[Saved data entries]
-*-

(** ** Rounded division *)

Lemma nearest_div_bounds n d : 0 < d →
  2 * d * nearest_div n d ≤ 2 * n + d < 2 * d * nearest_div n d + 2 * d.
Proof.
  intros Hd. unfold nearest_div. pose proof (Z.div_mod (2 * n + d) (2 * d)).
  pose proof (Z.mod_pos_bound (2 * n + d) (2 * d)). lia.
Qed.

Lemma nearest_div_unique n d q : 0 < d → 2 * d * q ≤ 2 * n + d < 2 * d * q + 2 * d → nearest_div n d = q.
Proof. intros Hd Hq. pose proof (nearest_div_bounds n d Hd). nia. Qed.

Lemma nearest_div_nonneg n d : 0 < d → 0 ≤ n → 0 ≤ nearest_div n d.
Proof. intros. apply Z.div_pos; lia. Qed.

Lemma nearest_div_1 n : nearest_div n 1 = n.
Proof. apply nearest_div_unique; lia. Qed.

Lemma nearest_div_exact n d : 0 < d → nearest_div (n * d) d = n.
Proof. intros. apply nearest_div_unique; nia. Qed.

(** Rounding reaches a bound no later than the number does. *)
Lemma nearest_div_ge n d x : 0 < d → x * d ≤ n → x ≤ nearest_div n d.
Proof. intros Hd Hx. pose proof (nearest_div_bounds n d Hd). nia. Qed.
Lemma nearest_div_le n d x : 0 < d → n ≤ x * d → nearest_div n d ≤ x.
Proof. intros Hd Hx. pose proof (nearest_div_bounds n d Hd). nia. Qed.

(** The quotient and the remainder decide the rounding. *)
Lemma nearest_div_rem n d : 0 < d →
  nearest_div n d = (if d - n mod d <=? n mod d then n / d + 1 else n / d).
Proof.
  intros Hd. pose proof (Z.div_mod n d). pose proof (Z.mod_pos_bound n d).
  apply nearest_div_unique; [done|]. destruct (Z.leb_spec (d - n mod d) (n mod d)); nia.
Qed.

-*-

WORK REQUIRED :: Check each line above for the string "pose", then copy the ones that have it.

ANSWER TO THE EXERCISE ::
  intros Hd. unfold nearest_div. pose proof (Z.div_mod (2 * n + d) (2 * d)).
  pose proof (Z.mod_pos_bound (2 * n + d) (2 * d)). lia.
Proof. intros Hd Hq. pose proof (nearest_div_bounds n d Hd). nia. Qed.
Proof. intros Hd Hx. pose proof (nearest_div_bounds n d Hd). nia. Qed.
Proof. intros Hd Hx. pose proof (nearest_div_bounds n d Hd). nia. Qed.
  intros Hd. pose proof (Z.div_mod n d). pose proof (Z.mod_pos_bound n d).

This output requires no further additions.